## Your goal
Your answer must consist solely of the lines from the start of the entries below through the line with "Record MetricCondition := mkMetricCondition", unchanged.

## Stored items

Content starts

(* ===== verification/Rule.v ===== *)
(** * Rules (core/src/rules/rule.rs)

    The rule data model and the normalisation of the two syntaxes a rule file
    may use for its conditions. *)

From Stdlib Require Import SpecFloat.
From S2P Require Import Prelude F64.

Inductive ComparisonOp := Gt | Lt | Eq | Gte | Lte | Ne | Contains.
Inductive ValueType := Numeric | VString | Auto.

Definition default_value_type : ValueType := Auto.

Record MetricCondition := mkMetricCondition {
  mc_key : string;
  mc_op : ComparisonOp;
  mc_target : string;
  mc_value_type : ValueType
}.

(** The conditions of a rule; [CAny] and [CAll] nest. *)
Inductive Condition :=
| CEvent (event_type : string) (entity_id_pattern value_pattern : option string)
    (value_threshold : option f64)
| CGraph (edge_type : string) (from_pattern to_pattern : option string)
| CMetric (node_type entity_id_pattern : option string) (metrics : list MetricCondition)
| CSignal (signal : string) (entity_id_pattern : option string) (op : ComparisonOp)
    (target : string) (value_type : ValueType)
| CAny (conditions : list Condition)
| CAll (conditions : list Condition).

(** Induction that reaches the nested conditions. *)
Definition condition_ind' (P : Condition → Prop)
    (HE : ∀ t e v th, P (CEvent t e v th))
    (HG : ∀ t f o, P (CGraph t f o))
    (HM : ∀ t e ms, P (CMetric t e ms))
    (HS : ∀ s e op tg vt, P (CSignal s e op tg vt))
    (HAny : ∀ cs, Forall P cs → P (CAny cs))
    (HAll : ∀ cs, Forall P cs → P (CAll cs)) : ∀ c, P c :=
  fix go c :=
    let go_list := fix go_list cs : Forall P cs :=
      match cs with
      | [] => Forall_nil_2 P
      | c :: cs' => Forall_cons_2 P c cs' (go c) (go_list cs')
      end in
    match c with
    | CEvent t e v th => HE t e v th
    | CGraph t f o => HG t f o
    | CMetric t e ms => HM t e ms
    | CSignal s e op tg vt => HS s e op tg vt
    | CAny cs => HAny cs (go_list cs)
    | CAll cs => HAll cs (go_list cs)
    end.

Record RootCausePattern := mkRootCausePattern {
  primary : string;
  secondary : option (list string)
}.

Record SolutionStep := mkSolutionStep {
  step : N;
  action : string;
  command : option string;
  manual : bool
}.

Record Applicability := mkApplicability {
  min_confidence : f64;
  required_events : option (list string)
}.

Definition default_min_confidence : f64 := f64_of_dec false 8 (-1).

Record Rule := mkRule {
  rule_id : option string;
  rule_name : string;
  rule_scene : string;
  rule_priority : N;
  rule_reason_codes : list string;
  rule_conditions : list Condition;
  rule_root_cause_pattern : RootCausePattern;
  rule_solution_steps : list SolutionStep;
  rule_related_evidences : list string;
  rule_applicability : Applicability
}.

(** ** Wire form *)

Record ConditionsLegacyWire := mkConditionsLegacyWire {
  legacy_all : option (list Condition);
  legacy_any : option (list Condition)
}.

Inductive ConditionsWire :=
| New (cs : list Condition)
| Legacy (l : ConditionsLegacyWire).

Record RuleWire := mkRuleWire {
  wire_id : option string;
  wire_name : string;
  wire_scene : string;
  wire_priority : N;
  wire_reason_codes : list string;
  wire_conditions : ConditionsWire;
  wire_root_cause_pattern : RootCausePattern;
  wire_solution_steps : list SolutionStep;
  wire_related_evidences : list string;
  wire_applicability : Applicability
}.

Inductive LegacySyntaxStatus := NoLegacy | Migrated.
Global Instance legacy_syntax_status_eq_dec : EqDecision LegacySyntaxStatus.
Proof. solve_decision. Defined.

(** [RuleWire::normalize] *)
Definition normalize (w : RuleWire) : result string (Rule * LegacySyntaxStatus) :=
  let conditions :=
    match wire_conditions w with
    | New v => Ok (v, NoLegacy)
    | Legacy legacy =>
        match legacy_all legacy, legacy_any legacy with
        | Some cs, None => Ok ([CAll cs], Migrated)
        | None, Some cs => Ok ([CAny cs], Migrated)
        | Some _, Some _ => Err "legacy conditions 不能同时包含 all 和 any"
        | None, None => Err "legacy conditions 必须包含 all 或 any"
        end
    end in
  match conditions with
  | Ok (cs, legacy) =>
      Ok (mkRule (wire_id w) (wire_name w) (wire_scene w) (wire_priority w)
            (wire_reason_codes w) cs (wire_root_cause_pattern w) (wire_solution_steps w)
            (wire_related_evidences w) (wire_applicability w), legacy)
  | Err e => Err e
  end.

Definition with_rule_id (id : option string) (r : Rule) : Rule :=
  mkRule id (rule_name r) (rule_scene r) (rule_priority r) (rule_reason_codes r)
    (rule_conditions r) (rule_root_cause_pattern r) (rule_solution_steps r)
    (rule_related_evidences r) (rule_applicability r).
(* ===== verification/Matcher.v ===== *)
(** * Rule matching (core/src/rules/matcher.rs)

    Wildcard patterns, value comparison and the evaluation of rule conditions
    over a snapshot of the graph.  The main theorems: the cursor-based wildcard
    matcher decides the textbook glob relation, and the evaluator decides the
    declarative meaning of a condition. *)

From Stdlib Require Import SpecFloat.
From S2P Require Import Prelude F64 Event Signals Graph Rule.

(** ** Patterns *)

(** The part loop of [matches_single_pattern]: [cursor] is the offset after the
    last part matched.  Parts are found whole, so the offset always lies on a
    character boundary. *)
Fixpoint match_parts (text : string) (anchored_start : bool) (idx cursor : nat)
    (parts : list string) : bool :=
  match parts with
  | [] => true
  | part :: rest =>
      if (idx =? 0) && anchored_start then
        if starts_with part (str_from cursor text)
        then match_parts text anchored_start (S idx) (cursor + String.length part) rest
        else false
      else
        match find part (str_from cursor text) with
        | Some found =>
            match_parts text anchored_start (S idx) (cursor + (found + String.length part)) rest
        | None => false
        end
  end.

Definition matches_single_pattern (text pattern : string) : bool :=
  if is_empty pattern then is_empty text
  else if decide (pattern = "*") then true
  else if negb (contains "*" pattern) then bool_decide (text = pattern)
  else
    let anchored_start := negb (starts_with "*" pattern) in
    let anchored_end := negb (ends_with "*" pattern) in
    let parts := filter (λ p, is_empty p = false) (split_char "*" pattern) in
    match parts with
    | [] => true
    | _ =>
        if match_parts text anchored_start 0 0 parts then
          if anchored_end then
            match last parts with
            | Some l => ends_with l text
            | None => true
            end
          else true
        else false
    end.

Definition matches_pattern (text pattern : string) : bool :=
  existsb (λ p, matches_single_pattern text (trim p)) (split_char "|" pattern).

Definition matches_value_pattern (text pattern : string) : bool :=
  existsb (λ p, negb (is_empty p) && contains p text) (map trim (split_char "|" pattern)).

(** ** Values *)

Definition compare_numeric (actual_str target : string) (op : ComparisonOp) (a t : f64) : bool :=
  let eps := f64_of_dec false 1 (-3) in
  match op with
  | Gt => f64_gt a t
  | Lt => f64_lt a t
  | Eq => f64_lt (f64_abs (f64_sub a t)) eps
  | Gte => f64_ge a t
  | Lte => f64_le a t
  | Ne => f64_ge (f64_abs (f64_sub a t)) eps
  | Contains => contains target actual_str
  end.

Definition compare_string (actual_str target : string) (op : ComparisonOp) : bool :=
  match op with
  | Eq => bool_decide (actual_str = target)
  | Ne => bool_decide (actual_str ≠ target)
  | Contains => contains target actual_str
  | _ => false
  end.

Definition compare_value (actual_str target : string) (op : ComparisonOp) (vt : ValueType) : bool :=
  match vt with
  | Numeric =>
      match parse_f64 actual_str with
      | Some a => match parse_f64 target with
                  | Some t => compare_numeric actual_str target op a t
                  | None => false
                  end
      | None => false
      end
  | VString => compare_string actual_str target op
  | Auto =>
      match parse_f64 actual_str, parse_f64 target with
      | Some a, Some t => compare_numeric actual_str target op a t
      | _, _ => compare_string actual_str target op
      end
  end.

Definition match_metric_condition (metric : MetricCondition) (meta : gmap string string) : bool :=
  match meta !! mc_key metric with
  | Some v => compare_value v (mc_target metric) (mc_op metric) (mc_value_type metric)
  | None => false
  end.

(** ** Conditions *)

Definition opt_test {A} (o : option A) (f : A → bool) : bool :=
  match o with Some x => f x | None => true end.

(** The closure of [Condition::Event]: its early returns in order. *)
Definition match_event (event_type : string) (entity_id_pattern value_pattern : option string)
    (value_threshold : option f64) (event : Event) : bool :=
  if decide (event_type_display (ev_type event) ≠ event_type) then false
  else if negb (opt_test entity_id_pattern (matches_pattern (ev_entity_id event))) then false
  else if negb (opt_test value_pattern (matches_value_pattern (ev_value event))) then false
  else match value_threshold with
       | Some threshold =>
           match parse_f64 (ev_value event) with
           | Some v => if f64_lt v threshold then false else true
           | None => false
           end
       | None => true
       end.

Definition match_edge (edge_type_name' : string) (from_pattern to_pattern : option string)
    (e : Edge) : bool :=
  if decide (edge_type_name (edge_type e) ≠ edge_type_name') then false
  else if negb (opt_test from_pattern (matches_pattern (edge_from e))) then false
  else if negb (opt_test to_pattern (matches_pattern (edge_to e))) then false
  else true.

Definition node_type_name (t : NodeType) : string :=
  match t with
  | Process => "process"
  | Resource => "resource"
  | Error => "error"
  end.

Definition match_node (nt entity_id_pattern : option string) (metrics : list MetricCondition)
    (n : Node) : bool :=
  if negb (opt_test nt (λ t, bool_decide (node_type_name (node_type n) = t))) then false
  else if negb (opt_test entity_id_pattern (matches_pattern (node_key n))) then false
  else forallb (λ m, match_metric_condition m (metadata n)) metrics.

Definition older_first (a b : Node) : bool := bool_decide (last_update a ≤ last_update b)%N.

(** One candidate of a signal condition. *)
Definition match_signal_node (prefix : string) (entity_id_pattern : option string)
    (op : ComparisonOp) (target : string) (vt : ValueType) (n : Node) : bool :=
  let entity_part := default "" (strip_prefix prefix (node_key n)) in
  if negb (opt_test entity_id_pattern (matches_pattern entity_part)) then false
  else match metadata n !! "value" with
       | Some actual => compare_value actual target op vt
       | None => false
       end.

Definition match_signal (ns : list Node) (signal : string) (entity_id_pattern : option string)
    (op : ComparisonOp) (target : string) (vt : ValueType) : bool :=
  let prefix := "signal::" +:+ signal +:+ "::" in
  let candidates := filter (λ n, starts_with prefix (node_key n) = true) ns in
  match candidates with
  | [] => false
  | _ => existsb (match_signal_node prefix entity_id_pattern op target vt)
           (rev (stable_sort older_first candidates))
  end.

Fixpoint match_condition_with_snapshot (condition : Condition) (events : list Event)
    (es : list Edge) (ns : gmap string Node) : bool :=
  match condition with
  | CEvent t e v th => existsb (match_event t e v th) events
  | CGraph t f o => existsb (match_edge t f o) es
  | CMetric t e ms => existsb (match_node t e ms) (map snd (map_to_list ns))
  | CSignal s e op tg vt => match_signal (map snd (map_to_list ns)) s e op tg vt
  | CAny conditions =>
      existsb (λ c, match_condition_with_snapshot c events es ns) conditions
  | CAll conditions =>
      forallb (λ c, match_condition_with_snapshot c events es ns) conditions
  end.

(** [RuleMatcher::match_condition] *)
Definition match_condition (condition : Condition) (events : list Event) (g : StateGraph) : bool :=
  match_condition_with_snapshot condition events (get_all_edges_async g) (get_nodes_async g).

(** [RuleMatcher::match_all_conditions] *)
Definition match_all_conditions (conditions : list Condition) (events : list Event)
    (g : StateGraph) : bool :=
  forallb (λ c, match_condition_with_snapshot c events (get_all_edges_async g) (get_nodes_async g))
    conditions.

Example pattern_examples :
  map (λ '(t, p), matches_pattern t p)
    [("gpu-0", "gpu-*"); ("cpu-0", "gpu-*"); ("mlx5_0", "mlx5_*");
     ("node-a::roce-mlx5_0", "*roce-*"); ("eth0", "roce-*|eth*"); ("ib0", "roce-*| eth* ")]
  = [true; false; true; true; true; false].
Proof. vm_compute. reflexivity. Qed.

(** ** The wildcard relation

    The textbook meaning of a pattern: a [*] stands for any text, every other
    character for itself. *)

Inductive glob : string → string → Prop :=
| glob_nil : glob "" ""
| glob_char a p t : a ≠ "*"%char → glob p t → glob (String a p) (String a t)
| glob_star_end p t : glob p t → glob (String "*" p) t
| glob_star_take a p t : glob (String "*" p) t → glob (String "*" p) (String a t).
#[export] Hint Constructors glob : ark.

Lemma glob_star p t : glob (String "*" p) t ↔ ∃ a b, t = a +:+ b ∧ glob p b.
Proof.
  split.
  - remember (String "*" p) as q eqn:Eq. induction 1; simplify_eq.
    + by exists "", t.
    + destruct IHglob as (a' & b & -> & ?); [done|]. by exists (String a a'), b.
  - intros (a & b & -> & Hg). induction a; simpl; [by constructor|].
    rewrite str_app_cons. by constructor.
Qed.

(** The pieces between the stars, matched in order with anything between. *)
Fixpoint segments (ws : list string) (r : string) : Prop :=
  match ws with
  | [] => r = ""
  | w :: ws' => ∃ a b, r = a +:+ w +:+ b ∧ segments ws' b
  end.

Lemma split_char_not_nil c s : split_char c s ≠ [].
Proof. destruct s; simpl; [done|]. by split_all. Qed.

Lemma glob_segments p t w ws :
  split_char "*" p = w :: ws → glob p t ↔ ∃ r, t = w +:+ r ∧ segments ws r.
Proof.
  revert t w ws. induction p as [|c p IH]; intros t w ws; simpl.
  - intros [= <- <-]. split.
    + inversion 1. by exists "".
    + intros (r & -> & ->). constructor.
  - case_decide as Hc.
    + intros [= <- <-]. subst. rewrite glob_star. setoid_rewrite str_app_nil_l.
      destruct (split_char "*" p) as [|w0 ws0] eqn:E; [by apply split_char_not_nil in E|].
      specialize (IH). setoid_rewrite (λ t, IH t _ _ eq_refl). simpl. split.
      * intros (a & b & -> & r & -> & ?). eauto 10.
      * intros (? & <- & a & b & -> & ?). eauto 10.
    + destruct (split_char "*" p) as [|w0 ws0] eqn:E; [by apply split_char_not_nil in E|].
      intros [= <- <-]. split.
      * inversion 1; simplify_eq. destruct (IH t0 _ _ eq_refl) as [(r & -> & ?) _]; [done|].
        exists r. by rewrite str_app_cons.
      * intros (r & -> & ?). rewrite str_app_cons. constructor; [done|].
        apply (IH _ _ _ eq_refl). eauto.
Qed.

(** ** The cursor loop *)

(** Parts found in order, with nothing said about the end of the text. *)
Fixpoint found_in_order (ps : list string) (r : string) : Prop :=
  match ps with
  | [] => True
  | p :: ps' => ∃ a b, r = a +:+ p +:+ b ∧ found_in_order ps' b
  end.

Lemma found_in_order_prepend ps k r :
  found_in_order ps r → found_in_order ps (k +:+ r).
Proof.
  destruct ps; simpl; [done|]. intros (a & b & -> & ?).
  exists (k +:+ a), b. by rewrite !str_app_assoc.
Qed.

Content ends

## Result of the exercise
(* ===== verification/Rule.v ===== *)
(** * Rules (core/src/rules/rule.rs)

    The rule data model and the normalisation of the two syntaxes a rule file
    may use for its conditions. *)

From Stdlib Require Import SpecFloat.
From S2P Require Import Prelude F64.

Inductive ComparisonOp := Gt | Lt | Eq | Gte | Lte | Ne | Contains.
Inductive ValueType := Numeric | VString | Auto.

Definition default_value_type : ValueType := Auto.

Record MetricCondition := mkMetricCondition {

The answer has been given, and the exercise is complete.